Exercise brief - In the listing below, start your output at the line with "bits (2 ^ 63))" and end it after the line with "(** [v[k]] with a string key. *)", copying every line exactly.
*** Data to process ***
(** * agent-007: tool layer, provider adapters and the agent loop

    A shallow embedding of the Python sources

      - [ai_agent/tools/tools_base.py]  (tool registry, schema export,
        tool-call normalisation, tool execution),
      - [ai_agent/providers/providerfactory.py],
      - [core/providers/claude.py], [core/providers/gemini.py],
        [ai_agent/providers/openrouter.py]  (the [chat] adapters),
      - [core/agent/agent.py]  (the agent loop),

    followed by the properties established about them. *)

From Stdlib Require Import String Ascii List Bool ZArith Lia DecimalString.
Import ListNotations.
Local Open Scope string_scope.
Local Open Scope list_scope.
Set Warnings "-register-all".

(* ================================================================== *)
(** ** Python values, exceptions and dictionaries *)
(* ================================================================== *)

Module Py.

(** The exception classes the modelled code raises or catches.  All of
    them derive from [Exception], so a [try ... except Exception] catches
    every one of them.  [SdkError] stands for whatever a vendor SDK or a
    registered callable raises.  [exn_msg] is the text of the exception;
    for the ones the interpreter raises itself it is abbreviated (the
    interpreter also names the type of the offending object). *)
Inductive ExnKind : Type :=
| ValueError | KeyError | TypeError | AttributeError | IndexError | SdkError.

Record Exn : Type := mkExn { exn_kind : ExnKind; exn_msg : string }.

(** A computation either returns a value or raises. *)
Inductive Result (A : Type) : Type :=
| Ok (a : A)
| Raise (e : Exn).
Arguments Ok {A} a.
Arguments Raise {A} e.

Definition bind {A B : Type} (m : Result A) (k : A -> Result B) : Result B :=
  match m with
  | Ok a => k a
  | Raise e => Raise e
  end.

(** [try: m  except Exception as e: h e] *)
Definition try_except {A : Type} (m : Result A) (h : Exn -> Result A) : Result A :=
  match m with
  | Ok a => Ok a
  | Raise e => h e
  end.

(** Values.  A [float] is its IEEE-754 double bit pattern; a [dict] with
    string keys is an association list in insertion order (keys are kept
    distinct by [dict_set]); [PObj] is an object seen through its data
    attributes (SDK response objects). *)
Inductive PyVal : Type :=
| PNone
| PBool (b : bool)
| PInt (z : Z)
| PFloat (bits : Z)
| PStr (s : string)
| PList (l : list PyVal)
| PDict (d : list (string * PyVal))
| PObj (attrs : list (string * PyVal)).

Fixpoint assoc {V : Type} (k : string) (d : list (string * V)) : option V :=
  match d with
  | [] => None
  | (k', v) :: d' => if String.eqb k k' then Some v else assoc k d'
  end.

(** [d[k] = v]: an existing key keeps its position, a new key goes last. *)
Fixpoint dict_set {V : Type} (k : string) (v : V) (d : list (string * V))
  : list (string * V) :=
  match d with
  | [] => [(k, v)]
  | (k', v') :: d' =>
      if String.eqb k k' then (k, v) :: d' else (k', v') :: dict_set k v d'
  end.

Definition keys {V : Type} (d : list (string * V)) : list string := map fst d.
Definition values {V : Type} (d : list (string * V)) : list V := map snd d.

(** Truth value of an object ([not x], [x or y], [if x]). *)
Definition truthy (v : PyVal) : bool :=
  match v with
  | PNone => false
  | PBool b => b
  | PInt z => negb (Z.eqb z 0)
  | PFloat bits => negb (Z.eqb bits 0) && negb (Z.eqb bits (2 ^ 63))
  | PStr s => negb (String.eqb s EmptyString)
  | PList l => match l with [] => false | _ => true end
  | PDict d => match d with [] => false | _ => true end
  | PObj _ => true
  end.

(** [x or y] *)
Definition py_or (x y : PyVal) : PyVal := if truthy x then x else y.

(** [v == "s"] against a string literal. *)
Definition eq_str (v : PyVal) (s : string) : bool :=
  match v with
  | PStr t => String.eqb t s
  | _ => false
  end.

(** [v.get(k, default)]: only a dict has the method. *)
Definition get (v : PyVal) (k : string) (default : PyVal) : Result PyVal :=
  match v with
  | PDict d => Ok (match assoc k d with Some x => x | None => default end)
  | _ => Raise (mkExn AttributeError "object has no attribute 'get'")
  end.

(** [v[k]] with a string key. *)
Definition item (v : PyVal) (k : string) : Result PyVal :=
  match v with
  | PDict d =>
      match assoc k d with
      | Some x => Ok x
      | None => Raise (mkExn KeyError k)
      end
  | _ => Raise (mkExn TypeError "object is not subscriptable by a string key")
  end.

(** [v[0]] *)
Definition item0 (v : PyVal) : Result PyVal :=
  match v with
  | PList (x :: _) => Ok x
  | PList [] => Raise (mkExn IndexError "list index out of range")
  | PStr (String c _) => Ok (PStr (String c EmptyString))
  | PStr EmptyString => Raise (mkExn IndexError "string index out of range")
  | PDict _ => Raise (mkExn KeyError "0")
  | _ => Raise (mkExn TypeError "object is not subscriptable")
  end.

(** [v[-1]] on a list. *)
Definition last_item (l : list PyVal) : Result PyVal :=
  match rev l with
  | x :: _ => Ok x
  | [] => Raise (mkExn IndexError "list index out of range")
  end.

(** [v.name] for a data attribute. *)
Definition getattr (v : PyVal) (name : string) : Result PyVal :=
  match v with
  | PObj attrs =>
      match assoc name attrs with
      | Some x => Ok x
      | None => Raise (mkExn AttributeError name)
      end
  | _ => Raise (mkExn AttributeError name)
  end.

(** [hasattr(v, name)] *)
Definition hasattr (v : PyVal) (name : string) : bool :=
  match getattr v name with
  | Ok _ => true
  | Raise _ => false
  end.

(** [getattr(v, name, default)] *)
Definition getattr_default (v : PyVal) (name : string) (default : PyVal) : PyVal :=
  match getattr v name with
  | Ok x => x
  | Raise _ => default
  end.

Fixpoint chars (s : string) : list PyVal :=
  match s with
  | EmptyString => []
  | String c s' => PStr (String c EmptyString) :: chars s'
  end.

(** The items a [for x in v] loop visits. *)
Definition iter (v : PyVal) : Result (list PyVal) :=
  match v with
  | PList l => Ok l
  | PDict d => Ok (map PStr (keys d))
  | PStr s => Ok (chars s)
  | _ => Raise (mkExn TypeError "object is not iterable")
  end.

(** A generator function, run to exhaustion: the items it yielded, in
    order, and how it ended (its [return] value, which the interpreter
    carries in [StopIteration.value], or the exception it raised).  A
    [for] loop over the generator sees the yielded items only. *)
Record Generator (Y R : Type) : Type := mkGen {
  yielded : list Y;
  finished : Result R
}.
Arguments mkGen {Y R} yielded finished.
Arguments yielded {Y R} g.
Arguments finished {Y R} g.

(** What [for x in g: out.append(x)] leaves in [out], and whether the loop
    ended normally. *)
Definition for_loop {Y R : Type} (g : Generator Y R) : list Y * Result unit :=
  (yielded g,
   match finished g with
   | Ok _ => Ok tt
   | Raise e => Raise e
   end).

End Py.

Import Py.

Notation "x <- m ;; k" := (Py.bind m (fun x => k))
  (at level 61, m at next level, right associativity).

(* ================================================================== *)
(** ** [tools_base.py] *)
(* ================================================================== *)

Module ToolsBase.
*** End of Data to process ***
Output of the task -
  | PFloat bits => negb (Z.eqb bits 0) && negb (Z.eqb bits (2 ^ 63))
  | PStr s => negb (String.eqb s EmptyString)
  | PList l => match l with [] => false | _ => true end
  | PDict d => match d with [] => false | _ => true end
  | PObj _ => true
  end.

(** [x or y] *)
Definition py_or (x y : PyVal) : PyVal := if truthy x then x else y.

(** [v == "s"] against a string literal. *)
Definition eq_str (v : PyVal) (s : string) : bool :=
  match v with
  | PStr t => String.eqb t s
  | _ => false
  end.

(** [v.get(k, default)]: only a dict has the method. *)
Definition get (v : PyVal) (k : string) (default : PyVal) : Result PyVal :=
  match v with
  | PDict d => Ok (match assoc k d with Some x => x | None => default end)
  | _ => Raise (mkExn AttributeError "object has no attribute 'get'")
  end.

(** [v[k]] with a string key. *)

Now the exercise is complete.